Believe it: Sometimes Governance is to Blame More than the Tax Code

The recent discussion in the media about the litigation around the Tribune Company LBO in 2007, is an excellent illustration of the consequences of a governance failure as well as the failure of many commentators to recognize the causal relationship. In the linked article, Holman Jenkins of the WSJ correctly notes that this deal was ill-conceived from the beginning.

To sum up a complicated situation, a bankruptcy judge has now decided that the Tribune’s unsecured creditors can sue everyone involved in the leveraged buyout, including the lending banks, on grounds that the deal was a “fraudulent conveyance”—they knew or should have known they were piling on more debt than the company could survive. Already a special examiner appointed by the bankruptcy judge has found sufficient evidence to support such a claim. 

He pins the blame on our convoluted Internal Revenue Code, specifically its provisions awarding special dispensation to Employee Stock Ownership Plans, one of the vehicles used to bring the deal to fruition.

While there is little doubt that IRC incentives played some role in the debacle, the fact remains that the deal was quite aggressive in all events.
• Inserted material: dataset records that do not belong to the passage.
(** The first character, then the line after it. *)
Lemma line_px_cons k (c : Z) (text : list Z) (x y x' y' : Z) old :
  line_px k text (x + 14) y x' y' (char_px k c x y x' y' old) = line_px k (c :: text) x y x' y' old.
Proof.
  unfold line_px, char_px. destruct (text_color k) as [[r g] b]. change CHAR_WIDTH with 14. change CHAR_HEIGHT with 28. change ASCENT with 22.
  change (length (c :: text)) with (S (length text)). set (n := length text).
  destruct (Z.le_gt_cases (x + 14) x') as [Hx|Hx].
  - assert (in_box x 14 (y - 22) 28 x' y' = false) as -> by (apply not_true_iff_false; rewrite in_box_spec; lia). cbn [andb].
    assert (in_box x (Z.of_nat (S n) * 14) (y - 22) 28 x' y' = in_box (x + 14) (Z.of_nat n * 14) (y - 22) 28 x' y') as ->
      by (apply eq_true_iff_eq; rewrite !in_box_spec; lia).
    replace (x' - (x + 14)) with (x' - x + (-1) * 14) by lia. rewrite Z.div_add, Z.mod_add by lia.
    destruct (in_box (x + 14) (Z.of_nat n * 14) (y - 22) 28 x' y') eqn:Eb.
    + apply in_box_spec in Eb. assert (1 <= (x' - x) / 14) by (apply Z.div_le_lower_bound; lia).
      replace (Z.to_nat ((x' - x) / 14)) with (S (Z.to_nat ((x' - x) / 14 + -1))) by lia. done.
    + destruct (in_box x (14 + 1) (y - 22) (28 + 1) x' y') eqn:E1.
      * assert (in_box x (Z.of_nat (S n) * 14 + 1) (y - 22) (28 + 1) x' y' && (0 <? Z.of_nat (S n)) = true) as ->; [|by destruct (_ && _)].
        apply in_box_spec in E1. rewrite andb_true_iff, in_box_spec, Z.ltb_lt. lia.
      * assert (in_box x (Z.of_nat (S n) * 14 + 1) (y - 22) (28 + 1) x' y' && (0 <? Z.of_nat (S n)) =
                in_box (x + 14) (Z.of_nat n * 14 + 1) (y - 22) (28 + 1) x' y' && (0 <? Z.of_nat n)) as ->; [|done].
        apply not_true_iff_false in E1. rewrite in_box_spec in E1. apply eq_true_iff_eq. rewrite !andb_true_iff, !in_box_spec, !Z.ltb_lt. lia.
  - assert (forall w h, in_box (x + 14) w (y - 22) h x' y' = false) as Hb by (intros; apply not_true_iff_false; rewrite in_box_spec; lia). rewrite !Hb. cbn [andb].
    assert (in_box x (Z.of_nat (S n) * 14) (y - 22) 28 x' y' = in_box x 14 (y - 22) 28 x' y') as -> by (apply eq_true_iff_eq; rewrite !in_box_spec; lia).
    assert (in_box x (Z.of_nat (S n) * 14 + 1) (y - 22) (28 + 1) x' y' && (0 <? Z.of_nat (S n)) = in_box x (14 + 1) (y - 22) (28 + 1) x' y') as ->
      by (apply eq_true_iff_eq; rewrite !andb_true_iff, !in_box_spec, Z.ltb_lt; lia).
    destruct (in_box x 14 (y - 22) 28 x' y') eqn:E; [|done]. apply in_box_spec in E.
    rewrite Z.div_small, Z.mod_small by lia. change (default 0 ((c :: text) !! Z.to_nat 0)) with c. cbn [andb].
    assert (in_box x (14 + 1) (y - 22) (28 + 1) x' y' = true) as -> by (rewrite in_box_spec; lia). done.
Qed.

Lemma print_line k (text : list Z) x y m :
  on_grid k x y -> Forall printable text -> x + 14 * Z.of_nat (length text) < width (fb k) -> 22 <= y -> y + 6 < height (fb k) ->
  (print text k m).1 = set_cursor (fz (x + 14 * Z.of_nat (length text))) (fz y) k /\
  forall x' y', visible (fb k) x' y' -> px (fb k) (print text k m).2 x' y' = line_px k text x y x' y' (px (fb k) m x' y').
Proof.
  intros Hg Ht. revert k x m Hg. induction Ht as [|c text Hc Ht IH]; intros k x m Hg Hx Hy Hh.
  - split.
    + change (print [] k m).1 with k. change (length []) with 0%nat. replace (x + 14 * Z.of_nat 0) with x by lia.
      destruct Hg as [_ _ _ <- <- _ _ _]. by destruct k.
    + intros x' y' _. change (print [] k m).2 with m. unfold line_px. change (length []) with 0%nat. destruct (text_color k) as [[r g] b].
      assert (in_box x (Z.of_nat 0 * CHAR_WIDTH) (y - ASCENT) CHAR_HEIGHT x' y' = false) as -> by (apply not_true_iff_false; rewrite in_box_spec; lia).
      cbn [Z.of_nat Z.ltb Z.compare]. by rewrite andb_false_r.
  - change (length (c :: text)) with (S (length text)) in *. destruct (draw_char_grid k c x y m Hg ltac:(lia) Hy Hh) as [Hk Hp].
    assert (process_char c k m = draw_char c k m) as Hpc.
    { unfold process_char. rewrite (og_normal _ _ _ Hg). unfold printable in Hc. by rewrite !(proj2 (Z.eqb_neq c _)) by lia. }
    destruct (draw_char c k m) as [k1 m1] eqn:Ed. cbn [fst snd] in *. rewrite (print_cons _ _ _ _ _ _ Hpc). subst k1.
    assert (width (fb k) < 2 ^ 20) as Hw by apply Hg.
    assert (0 <= x /\ 0 <= y < 2 ^ 20) as [Hx0 Hy0] by (destruct Hg as [_ _ _ _ _ _ _ ?]; lia).
    assert (on_grid (set_cursor (fz (x + 14)) (fz y) k) (x + 14) y) as Hg1 by (eapply on_grid_move; [exact Hg|lia|done]).
    destruct (IH _ (x + 14) m1 Hg1) as [H1 H2]; cbn [fb set_cursor] in *; [lia|done|done|]. split.
    + rewrite H1. unfold set_cursor. cbn. do 2 f_equal. lia.
    + intros x' y' Hv. rewrite (H2 x' y' Hv), (Hp x' y' Hv). exact (line_px_cons k c text x y x' y' _).
Qed.

(** Text at a cell.  With the built-in font, on any screen of less than 2^20
    pixels a side and from any cursor position on its pixel grid, sending the cursor
    to a cell and printing a line that fits there shows exactly the glyphs of the line
    in its cells, white on black, leaves the cursor after the last one, and changes
    nothing else on the screen but a border one pixel wide to the right of the line
    and below it, which turns black. *)
Theorem text_at_cell_drawn k (x y : Z) (ds1 ds2 text : list Z) m :
  on_grid k x y -> Forall is_digit ds1 -> Forall is_digit ds2 -> Forall printable text ->
  let cell ds := Z.max 1 (Z.min 65535 (decimal ds)) - 1 in
  let tx := CHAR_WIDTH * cell ds2 in
  let ty := CHAR_HEIGHT + CHAR_HEIGHT * cell ds1 in
  tx + CHAR_WIDTH * Z.of_nat (length text) < width (fb k) -> ty + (CHAR_HEIGHT - ASCENT) < height (fb k) ->
  let r := print (csi_text ds1 ds2 72 ++ text) k m in
  on_grid r.1 (tx + CHAR_WIDTH * Z.of_nat (length text)) ty /\
  forall x' y', visible (fb k) x' y' -> px (fb k) r.2 x' y' = line_px k text tx ty x' y' (px (fb k) m x' y').
Proof.
  intros Hg Hd1 Hd2 Ht cell tx ty Hw Hh r. subst r. rewrite print_app.
  pose proof (decimal_nonneg _ Hd1). pose proof (decimal_nonneg _ Hd2).
  assert (0 <= cell ds1 /\ 0 <= cell ds2) as [Hc1 Hc2] by (subst cell; cbn; lia).
  assert (width (fb k) < 2 ^ 20 /\ height (fb k) < 2 ^ 20) as [Hw0 Hh0] by apply Hg.
  change CHAR_WIDTH with 14 in *. change (CHAR_HEIGHT - ASCENT) with 6 in *. change CHAR_HEIGHT with 28 in *. change (2 ^ 20) with 1048576 in *.
  assert (print (csi_text ds1 ds2 72) k m =
    (set_cursor (fz tx) (fz ty) (set_csi [Z.min 65535 (decimal ds1); Z.min 65535 (decimal ds2); 0; 0] 2 k), m)) as ->.
  { rewrite (csi_address ds1 ds2 72 k m (og_normal _ _ _ Hg) Hd1 Hd2 ltac:(lia)). unfold char_width.
    rewrite !one_based_small, (og_font _ _ _ Hg), (og_height _ _ _ Hg) by lia. fold (cell ds1) (cell ds2). change CHAR_WIDTH with 14. change CHAR_HEIGHT with 28.
    rewrite !of_Z_exact, !mul_exact, add_exact by (change (2 ^ 24) with 16777216; lia).
    rewrite (Z.mul_comm (cell ds2)), (Z.mul_comm (cell ds1)). done. }
  cbn [fst snd]. set (k1 := set_cursor _ _ _).
  assert (on_grid k1 tx ty) as Hg1.
  { subst k1. eapply on_grid_move; [|change (2 ^ 20) with 1048576; lia|change (2 ^ 20) with 1048576; lia]. instantiate (1 := y). instantiate (1 := x).
    destruct Hg. by split. }
  destruct (print_line k1 text tx ty m Hg1 Ht) as [HA HB]; [done|lia|done|]. split; [|done].
  rewrite HA. eapply on_grid_move; [exact Hg1| |]; change (2 ^ 20) with 1048576; lia.
Qed.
This was the case even with the most favorable tax consequences and economic assumptions, and prompted significant concern at the time by those asked to pass on the company’s solvency ex post. In other words, the deal resulted from bad decisions by both purchasers and sellers. There was simply insufficient vetting of the deal by anyone.

As we know, the corporate governance field exists in large part to cause companies to avoid such bad decisions. Caused in large part by terrible decisions in the financial sector (as well as households entering into the overly aggressive mortgages), the Great Recession attests to the fact that governance law has not worked in the intended manner and that substantive changes are required to have it work properly.

While there is no question that our IRC is sorely in need of overhaul for many reasons, it is important that its deficiencies not be used as a scapegoat for governance failures. It is important that public dialogue about what needs to be done to avoid the sorts of bad decisions that led to the Great Recession be properly focused and prominently note the role of governance and the need to change its framework so as to bring about fewer bad decisions.